TASK TO CARRY OUT: Copy out, from the data, each line containing the string "forallb".

(EXCERPTED DATA)

(* ===== verification/ProgressInstances.v ===== *)
(** * Catching up in the small world

    The services of [PipelineInstances] answer, its two finalized blocks can be
    prepared and proved one after the other, and the pipeline commits them.  The
    bridge program there skips a buffer that is claimed, and counts nothing. *)
From S2P Require Import Prelude External Codec Instances Merkle Effects NetworkRetry Chain.
From S2P Require Import ChainInstances Checkpoint SolHeader Claims ProofJob Files Services.
From S2P Require Import Journal Transition Evidence Commit Recover Pipeline Progress CatchUp PipelineInstances.
Import HexInstance ShaInstance.

Module ProgressWitness.
Import PipelineWitness.
Definition elf_path : Path := pipeline_config.(block_elf_path).
Definition up (w : World) : Prop := w.(w_files) !! elf_path = Some [x7f].

(** No buffer of a height from [f] on has been processed. *)
Definition unpaid (f : N) (w : World) : Prop := forall h, (f <= h)%N -> claimed w (mint_buffer_of h) = false.
Definition unclaimed (f : N) (b : bytes) (mints : list PendingMint) (w : World) : Prop :=
  b = mint_buffer_of f /\ unpaid f w.

Lemma mint_buffer_inj h h' : mint_buffer_of h = mint_buffer_of h' -> h = h'.
Proof.
  intros E. apply (f_equal tail) in E. change (encode_bytes h = encode_bytes h') in E.
  apply (f_equal (decode_bytes (A := N))) in E. rewrite !decode_encode_bytes in E. by injection E.
Qed.

Lemma answered_ret {A} (P : World -> Prop) (a : A) (Q : A -> Prop) : Q a -> answered P (mret a) Q.
Proof. intros HQ. by apply total_ret. Qed.
Lemma answered_perform {A} (P : World -> Prop) (f : World -> World * outcome A) (Q : A -> Prop) :
  (forall w, P w -> exists a, (f w).2 = Ok a /\ P (f w).1 /\ Q a) -> answered P (perform f) Q.
Proof.
  intros Hf w Hw. destruct (Hf w Hw) as (a & E & Hu & HQ). exists a. unfold result, final, perform.
  destruct (f w) as [w' r]. by split.
Qed.

Lemma services_start : starts_up up pipeline_config.
Proof.
  constructor.
  - intros k w Hw. by eexists.
  - intros k v Hk w Hw. by eexists.
  - intros k Hk w Hw. by eexists.
  - by apply answered_ret.
  - intros A d p P Q HP Hp w Hw. destruct (Hp w Hw) as (a & Ea & Qa). exists (Some a).
    cbn. rewrite result_bind, final_bind, Ea. split; [done|]. eauto.
  - by apply answered_ret.
  - intros operator E w Hw. eexists. split; [reflexivity|]. split; [exact Hw|]. eexists. split; [reflexivity|].
    vm_compute in E. injection E as <-. vm_compute. reflexivity.
  - by apply answered_ret.
  - by apply answered_ret.
  - by apply answered_ret.
Qed.

Definition root : Path := [ROOT_DIR; "srv"; "archive"].

Section calls.
(** Worlds told apart by the block program's file and the mints that are done. *)
Variables (Phi : list (bytes * list PendingMint) -> Prop).
Abbreviation U := (fun w => up w /\ Phi w.(w_view).(v_minted)).

Lemma archive_root : writable_root U root.
Proof.
  assert (forall rest, root ++ rest <> elf_path) as Hne by (intros rest; by vm_compute).
  assert (forall p b w, p <> elf_path -> up w -> up (set_files (<[p := b]> w.(w_files)) w)) as Hup.
  { intros p b w Hp Hw. unfold up. cbn [w_files set_files]. by rewrite lookup_insert_ne. }
  constructor.
  - intros rest b. apply answered_perform. intros w [Hw HPhi]. exists (). split; [done|]. split; [|done].
    split; [exact (Hup _ _ _ (Hne rest) Hw)|exact HPhi].
  - intros rest rest' b w [Hw HPhi]. exists (). set (p := root ++ rest). set (q := root ++ rest').
    assert (p <> elf_path) as Hp by exact (Hne rest). assert (q <> elf_path) as Hq by exact (Hne rest').
    rewrite result_bind, final_bind. change (result (fs_write p b) w) with (Ok () : outcome ()). cbn iota.
    change (final (fs_write p b) w) with (set_files (<[p := b]> w.(w_files)) w).
    unfold result, final. cbn [fs_rename world_files]. unfold perform. cbn [w_files set_files].
    rewrite lookup_insert_eq. split; [done|]. split; [|done]. split; [|exact HPhi].
    unfold up. cbn [w_files set_files fst snd]. rewrite lookup_insert_ne by done.
    rewrite lookup_delete_ne by done. by rewrite lookup_insert_ne by done.
  - intros rest. by apply answered_ret.
Qed.

Lemma services_commit : commits_up U pipeline_config root.
Proof.
  constructor; try (by intros; apply answered_ret; eauto).
  - intros body auth [h Hh]. apply answered_perform. intros w Hw. rewrite Hh. eexists. split; [reflexivity|].
    split; [exact Hw|]. eexists _, _. split; [reflexivity|]. by split_and!.
  - intros w [Hw HPhi]. exists [x7f]. unfold up, elf_path in Hw. unfold result, final.
    cbn [fs_read world_files]. unfold query. cbn [fst snd]. rewrite Hw. by split_and!.
  - apply archive_root.
Qed.
End calls.

(** A buffer just set up is unclaimed, and processing it claims no other. *)
Lemma services_mint : mints_up up unpaid unclaimed pipeline_config root.
Proof.
  constructor.
  - intros f mints. apply total_ret. intros w [Hw Hf]. exists (mint_buffer_of f), 251%N. by split_and!.
  - intros f mints b bump w (Hw & -> & Hf). exists (inl (process_buffer w (mint_buffer_of f) mints)).
    split; [done|]. eexists. split; [done|]. unfold process_buffer. rewrite (Hf f) by lia.
    split_and!; [done..|exact Hw|]. intros h Hh. pose proof (Hf h ltac:(lia)) as Hc.
    unfold claimed in *. apply bool_decide_eq_false in Hc. apply bool_decide_eq_false_2.
    cbn [final process_remaining_pending_mints_groups]. cbn. rewrite fmap_app. cbn. rewrite elem_of_app, list_elem_of_singleton.
    intros [|E]; [done|]. apply mint_buffer_inj in E. lia.
  - intros f. exact (services_commit (fun l => forall h, (f <= h)%N -> bool_decide (mint_buffer_of h ∈ l.*1) = false)).
  - intros f b mints. exact (services_commit (fun l => b = mint_buffer_of f /\
      forall h, (f <= h)%N -> bool_decide (mint_buffer_of h ∈ l.*1) = false)).
Qed.

Lemma serialization : writable.
Proof. constructor; intros; try split; by eexists. Qed.
Lemma configuration : configured pipeline_config.
Proof. split_and!; by vm_compute. Qed.

(** ** The chain of the small world *)

(** A computation that only looks at what [up] fixes: it answers as in [world2]
    and changes nothing. *)
Definition steady {A} (p : prog World A) : Prop :=
  forall w, up w -> result p w = result p world2 /\ final p w = w.

Lemma up_world2 : up world2.
Proof. by vm_compute. Qed.
Lemma steady_lift {A} (m : outcome A) : steady (lift m).
Proof. by intros w Hw. Qed.
Lemma steady_query {A} (f : World -> outcome A) : (forall w, up w -> f w = f world2) -> steady (query f).
Proof. intros Hf w Hw. split; [by apply Hf|done]. Qed.
Lemma steady_bind {A B} (m : prog World A) (f : A -> prog World B) :
  steady m -> (forall a, steady (f a)) -> steady (m ≫= f).
Proof.
  intros Hm Hf w Hw. destruct (Hm w Hw) as [Er Ef]. destruct (Hm world2 up_world2) as [_ Ef2].
  rewrite !result_bind, final_bind, Er, Ef, Ef2. destruct (result m world2) as [a| | |]; [|done..].
  by apply Hf.
Qed.
Lemma steady_elf : steady (file_sha256_hex elf_path).
Proof.
  intros w Hw. pose proof up_world2 as H2. unfold up in Hw, H2. unfold file_sha256_hex.
  unfold result, final. cbn [fs_read world_files]. cbv [mbind prog_bind try query]. by rewrite Hw, H2.
Qed.

Lemma steady_prepare c h : steady (prepare_height pipeline_config c h).
Proof.
  unfold prepare_height, load_old_state, load_witness, load_finalized_block.
  repeat first [apply steady_elf | apply steady_lift | apply steady_bind; [|intros]
    | (by intros w Hw) | case_match; [by intros w Hw|] | case_match].
Qed.

Definition prepared_at (c : PipelineCheckpoint) (h : N) : outcome PreparedTransition :=
  result (prepare_height pipeline_config c h) world2.
Definition after (c : PipelineCheckpoint) (h : N) : PipelineCheckpoint :=
  match prepared_at c h with Ok p => p.(next_checkpoint) | _ => c end.
Abbreviation checkpoint3 := (after checkpoint2 3).
Abbreviation checkpoint4 := (after checkpoint3 4).
Definition good (c : PipelineCheckpoint) : Prop := c = checkpoint2 \/ c = checkpoint3 \/ c = checkpoint4.

(** The transition can be paid out, and its proof passes the checks. *)
Definition serves (p : PreparedTransition) : bool :=
  let mints := to_bridge_mint <$> p.(finalized_buffers).(pending_mints) in
  let output := toy_proof p.(proof_job) in
  is_ok (validate_buffer_payload p.(finalized_buffers) mints)
  && forallb (fun m => bool_decide (m.1 ∈ pipeline_config.(recipient_atas))) mints
  && bool_decide (output.(out_public_values)
       = expected_public_values pipeline_config p.(old_header) p.(new_header))
  && (length output.(out_public_values) =? PUBLIC_VALUES_SIZE)%nat.
Definition served (c : PipelineCheckpoint) (h : N) : bool :=
  match prepared_at c h with Ok p => serves p | _ => false end.

Lemma heights : checkpoint2.(Checkpoint.height) = 2%N /\ checkpoint3.(Checkpoint.height) = 3%N /\
  checkpoint4.(Checkpoint.height) = 4%N.
Proof. by vm_compute. Qed.
Lemma served34 : served checkpoint2 3 && served checkpoint3 4 = true.
Proof. by vm_compute. Qed.

Lemma serves_proves p :
  serves p = true -> payable pipeline_config p.(finalized_buffers) /\
    answers up unpaid (proof_submit p.(proof_job)) (fun t => answers up unpaid (proof_wait t) (proves pipeline_config p)).
Proof.
  unfold serves. intros E. bool_hyps.
  repeat match goal with E : is_ok _ = true |- _ => apply is_ok_true in E as [[] E] end.
  split; [split; [done|]|].
  - intros m Hm. match goal with E : forallb _ _ = true |- _ => rewrite forallb_forall in E;
      specialize (E m (proj1 (list_elem_of_In _ _) Hm)) end. by bool_hyps.
  - intros f w Hw. exists p.(proof_job). split; [reflexivity|]. split; [exact Hw|].
    intros f' w' Hw'. exists (toy_proof p.(proof_job)). split; [reflexivity|]. split; [exact Hw'|].
    split; [reflexivity|]. split; [assumption|]. split; [reflexivity|assumption].
Qed.

Lemma answered_prepare c h :
  served c h = true -> good (after c h) ->
  answers up unpaid (prepare_height pipeline_config c h) (fun p =>
    good p.(next_checkpoint) /\ payable pipeline_config p.(finalized_buffers) /\
    answers up unpaid (proof_submit p.(proof_job)) (fun t => answers up unpaid (proof_wait t) (proves pipeline_config p))).
Proof.
  unfold served, after, prepared_at. intros Hs Hg f w [Hw Hf]. destruct (steady_prepare c h w Hw) as [-> ->].
  destruct (result (prepare_height pipeline_config c h) world2) as [p| | |]; [|done..].
  exists p. split; [done|]. split; [by split|]. split; [exact Hg|]. by apply serves_proves.
Qed.

Lemma fed_chain : feed up unpaid pipeline_config good 4 4.
Proof.
  destruct heights as (E2 & E3 & E4). pose proof served34 as Hs. apply andb_true_iff in Hs as [Hs3 Hs4].
  constructor.
  - intros f. apply answered_ret. change (saturating_sub 5 (required_confirmations pipeline_config)) with 4%N. lia.
  - unfold u32_max. lia.
  - intros c [->|[->| ->]] Hlt.
    + rewrite E2. change (2 + 1)%N with 3%N. apply answered_prepare; [exact Hs3|]. right. left. reflexivity.
    + rewrite E3. change (3 + 1)%N with 4%N. apply answered_prepare; [exact Hs4|]. right. right. reflexivity.
    + rewrite E4 in Hlt. lia.
Qed.

(** The deposits of height 2, which the next commit finalizes, are unclaimed. *)
Lemma unpaid2 : serving up unpaid (due pipeline_config checkpoint2) world2.
Proof. split; [exact up_world2|]. intros h _. apply bool_decide_eq_false_2, not_elem_of_nil. Qed.
Lemma due_deposits : pending_mints <$> checkpoint2.(pending_finalization) !! due pipeline_config checkpoint2 <> Some [].
Proof. by vm_compute. Qed.

(** What a run leaves in the journal, the bridge program completes. *)
Lemma resumes_all s : resumes up pipeline_config s.
Proof.
  intros j fb u _ _ _ _ _ w Hw. eexists. split; [reflexivity|]. split; [exact Hw|].
  eexists. split; [reflexivity|]. unfold process_buffer. by case_match.
Qed.

(** From the checkpoint of height 2, two polls commit the two finalized blocks;
    and whatever stops a run from there, a start-up that comes back to height 2 does
    the same. *)
Lemma pipeline_catches_up_witness :
  let polls := run_pipeline [Polled None; Polled None] in
  result polls (world2, self2) = Ok () /\
  (final polls (world2, self2)).2.(checkpoint).(Checkpoint.height) = 4%N /\
  forall events x, x ∈ crash_points (run_pipeline events) (world2, self2) -> up x.1 ->
    (view x.1).(v_db) !! key <> None -> unpaid 2 (final (initialize pipeline_config) x.1) ->
    exists self, result (initialize pipeline_config) x.1 = Ok self /\
      (self.(checkpoint) = checkpoint2 ->
       (final polls (final (initialize pipeline_config) x.1, self)).2.(checkpoint).(Checkpoint.height) = 4%N).
Proof.
  destruct (pipeline_catches_up up unpaid unclaimed pipeline_config root None (world2, self2) good 4 4
    services_start services_mint serialization configuration fed_chain inv2 eq_refl) as [Hp Hr].
  destruct (Hp unpaid2 (fed_fresh up unpaid pipeline_config good key checkpoint2 _ (or_introl eq_refl)) 2)
    as (Ep & _ & _ & Hh); [discriminate|].
  split; [exact Ep|]. split; [exact Hh|].
  intros events x Hx Hu Hn H2. destruct (Hr events x Hx Hu) as (self & E & _ & _ & _ & Hc);
    [by intros En; destruct Hn|done|apply resumes_all|]. exists self. split; [exact E|]. intros Es.
  destruct (Hc (or_introl Es)) with (k := 2) as (_ & _ & Hh2); rewrite Es in *; [exact H2|discriminate|exact Hh2].
Defined.
End ProgressWitness.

(End EXCERPTED DATA)

RESPONSE FOR THIS EXERCISE:
  && forallb (fun m => bool_decide (m.1 ∈ pipeline_config.(recipient_atas))) mints
  - intros m Hm. match goal with E : forallb _ _ = true |- _ => rewrite forallb_forall in E;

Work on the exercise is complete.